April Franks, Digits Professional Nailcare, Rockford, Ill.: I recently had a maternity leave and it went very smoothly. As a salon owner, I am self-employed. I intended to take six weeks off, but instead only took four. I adjusted my schedule before my leave to be able to care for my baby after. I arranged to work just two and a half (very full) days. My clients only had to see someone else once or twice while I was out. My salon has seven other techs, some still building a clientele, so I was able to put full days every other week in their schedule. They were very happy to have the extra money! Most of my clients have been with me for 11 years. They love the work I do and I am happy to say I only lost two clients because of my new schedule. They still come to the salon and are very happy with their new technicians and that is all that matters to me.
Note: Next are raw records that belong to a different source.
(* ===== verification/JsonText.v ===== *)
(** * JSON text

    The bytes [json.Marshal], [json.MarshalIndent] and [json.Unmarshal] write
    and read.  Text is handled as the list of its runes and turned into bytes
    with [Utf8]; the parser is a recursive descent over the runes whose fuel is
    the length of the text (every call consumes at least one rune, so it never
    runs out on a text it could parse: [parse_print]). *)

From S2P Require Import Prelude Utf8 Json.
Local Open Scope Z_scope.

(** ** Printing *)

Definition lit (s : string) : list Z := bytes_of s.

Definition hex_digit (n : Z) : Z := if n <? 10 then 48 + n else 87 + n.

Definition u_escape (r : Z) : list Z :=
  [92; 117; hex_digit (r / 4096 mod 16); hex_digit (r / 256 mod 16);
   hex_digit (r / 16 mod 16); hex_digit (r mod 16)].

(** The escapes of [encodeState.string] with HTML escaping on. *)
Definition escape_rune (r : Z) : list Z :=
  if r =? 34 then [92; 34]
  else if r =? 92 then [92; 92]
  else if r =? 10 then [92; 110]
  else if r =? 13 then [92; 114]
  else if r =? 9 then [92; 116]
  else if (r <? 32) || (r =? 60) || (r =? 62) || (r =? 38) || (r =? 0x2028) || (r =? 0x2029)
  then u_escape r
  else [r].

Definition quote (s : string) : list Z := [34] ++ (runes s ≫= escape_rune) ++ [34].

(** Elements separated by commas, each preceded by the white space [w]. *)
Fixpoint separated (w : list Z) (ls : list (list Z)) : list Z :=
  match ls with
  | [] => []
  | [x] => w ++ x
  | x :: ls => w ++ x ++ [44] ++ separated w ls
  end.

(** A layout: the white space before an element at a depth, and after a
    colon. *)
Record layout := Layout { nl : nat → list Z; after_colon : list Z }.
Definition compact : layout := Layout (λ _, []) [].
Definition indented : layout := Layout (λ n, 10 :: replicate n 9) [32].

Definition enclosed (y : layout) (n : nat) (o c : Z) (ls : list (list Z)) : list Z :=
  match ls with
  | [] => [o; c]
  | _ => [o] ++ separated (nl y (S n)) ls ++ nl y n ++ [c]
  end.

Fixpoint print_json (y : layout) (n : nat) (j : json) : list Z :=
  match j with
  | JNull => lit "null"
  | JBool true => lit "true"
  | JBool false => lit "false"
  | JNum z => lit (itoa z)
  | JStr s => quote s
  | JArr l => enclosed y n 91 93 (print_json y (S n) <$> l)
  | JObj l =>
    enclosed y n 123 125
      ((λ kv, quote kv.1 ++ [58] ++ after_colon y ++ print_json y (S n) kv.2) <$> l)
  end.

Definition text_of (y : layout) (j : json) : string := of_runes (print_json y 0 j).

(** ** Parsing *)

Definition is_ws (c : Z) : bool := (c =? 32) || (c =? 9) || (c =? 10) || (c =? 13).
Lemma cleanPath_idem p : cleanPath (cleanPath p) = cleanPath p.
Proof.
  destruct (cleanPath_form p) as (ws & Hws & [->|[Hne ->]]);
    [by apply cleanPath_canon|by apply cleanPath_canon_slash].
Qed.

(** Adding the slash a canonical path lacks. *)
Lemma cleanPath_slash p :
  ends_slash (cleanPath p) = false → cleanPath (cleanPath p +:+ "/") = cleanPath p +:+ "/".
Proof.
  intros He. destruct (cleanPath_form p) as (ws & Hws & [Hc|[Hne Hc]]); rewrite Hc in *.
  - apply cleanPath_canon_slash; [by intros ->|done].
  - by rewrite ends_slash_snoc in He.
Qed.

(** ** Lemmas: the multiplexer *)

(** A pattern matches its own path, and what is below it if it ends in a
    slash. *)
Definition matches (p path : string) : Prop :=
  p = path ∨ ends_slash p = true ∧ String.prefix p path = true.

Section mux_lemmas.
Context {H : Type}.
Implicit Types (mux : ServeMux H) (e : string * H).

Definition longer e e' : Prop := (String.length e'.1 ≤ String.length e.1)%nat.

Record mux_inv mux : Prop := mkMuxInv {
  inv_es e : e ∈ mux_es mux ↔ mux_m mux !! e.1 = Some e.2 ∧ ends_slash e.1 = true;
  inv_sorted : StronglySorted longer (mux_es mux);
}.

Lemma appendSorted_elem es e e' : e' ∈ appendSorted es e ↔ e' = e ∨ e' ∈ es.
Proof.
  induction es as [|x es IH]; simpl; [set_solver|]. case_match; set_solver.
Qed.

Lemma appendSorted_sorted es e : StronglySorted longer es → StronglySorted longer (appendSorted es e).
Proof.
  induction 1 as [|x es Hs IH Hx]; simpl; [repeat constructor|].
  destruct (Nat.ltb_spec (String.length x.1) (String.length e.1)) as [Hlt|Hge].
  - constructor; [by constructor|]. constructor; [unfold longer; lia|].
    eapply Forall_impl; [exact Hx|]. unfold longer. lia.
  - constructor; [done|]. apply Forall_forall. intros y [->|Hy]%appendSorted_elem; [done|].
    rewrite Forall_forall in Hx. by apply Hx.
Qed.

Lemma mux_inv_new : mux_inv NewServeMux.
Proof.
  split; simpl; [|constructor]. intros e. rewrite lookup_empty. split; [by intros ?%not_elem_of_nil|].
  by intros [? _].
Qed.

Lemma Handle_Ok p h mux mux' : Handle p h mux = Ok mux' →
  p ≠ "" ∧ mux_m mux !! p = None ∧ mux_m mux' = <[p := h]> (mux_m mux).
Proof.
  unfold Handle. case_decide; [done|]. destruct (mux_m mux !! p) eqn:E; [done|]. by intros [= <-].
Qed.

Lemma Handle_inv p h mux mux' : mux_inv mux → Handle p h mux = Ok mux' → mux_inv mux'.
Proof.
  intros [I1 I2]. unfold Handle. case_decide; [done|].
  destruct (mux_m mux !! p) eqn:E; [done|]. intros [= <-]. split; simpl.
  - intros e. destruct (ends_slash p) eqn:Hs.
    + rewrite appendSorted_elem, I1. destruct (decide (e.1 = p)) as [Hp|Hp].
      * rewrite Hp, lookup_insert_eq, E. destruct e as [q x]; simpl in *; subst. naive_solver.
      * rewrite lookup_insert_ne by done. destruct e as [q x]; simpl in *. naive_solver.
    + rewrite I1. destruct (decide (e.1 = p)) as [Hp|Hp].
      * rewrite Hp, lookup_insert_eq, E, Hs. naive_solver.
      * by rewrite lookup_insert_ne.
  - destruct (ends_slash p); [by apply appendSorted_sorted|done].
Qed.

Lemma find_sorted es (P : string * H → bool) e :
  StronglySorted longer es → List.find P es = Some e →
  e ∈ es ∧ P e = true ∧ ∀ e', e' ∈ es → P e' = true → longer e e'.
Proof.
  induction 1 as [|x es Hs IH Hx]; simpl; [done|]. destruct (P x) eqn:Hp.
  - intros [= <-]. split_and!; [left|done|]. intros e' [->|He']%elem_of_cons _; [unfold longer; lia|].
    rewrite Forall_forall in Hx. by apply Hx.
  - intros (He & HP & Hall)%IH. split_and!; [by right|done|].
    intros e' [->|He']%elem_of_cons HP'; [congruence|by apply Hall].
Qed.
Carolyn Fritz, Nail Designs, Ashland, Mass.: I have never had to deal with maternity leave in my own salon, but I have had to cover for some new moms and I always have maintained them just as the other tech has specified. I always “return” the client to the tech. It has never been a problem. We try to maintain good relations with the surrounding salons and are always willing to give a helping hand. I was soon to ask a favor in return when I was out for knee surgery. Good relations and lots of networking along with strong relationships with local supply houses have been a key factor for us all.

Alisha M. Chmiel, Arti’ Beauty Spa, Kettering, Ohio: For my first child, I took six weeks off. I was new to my career, so I did not need to arrange much. For my second child, who was born almost seven years later, I had a fairly full book of mostly standing appointments. I only took four weeks off, so my clients only missed two fills with me. About two months ahead of time, I started rescheduling people with the other nail techs. I worked all the way till the end — literally. My labor started halfway through my last work day. I finished up my day, went home, got my husband and my son, and went to the hospital!

GraceAnn Horstman, GraceAnne’s Nail Shoppe, Brodheadsville, Pa.: I am pregnant now and luckily just found someone out of school to work with me, so now the tasks begin of getting another desk and getting her trained to be a “mini me.” It’s funny, because when I finished school my first job was to come into a salon where the other tech was two months along, and she trained me to take over her customers. Well that was the best thing that ever happened. She was a great nail tech and showed me everything because there was no jealousy involved. She wanted me to be as good as she was so her customers would be happy. Coming out of school you really don’t know how to do acrylics and I would not have made it without her.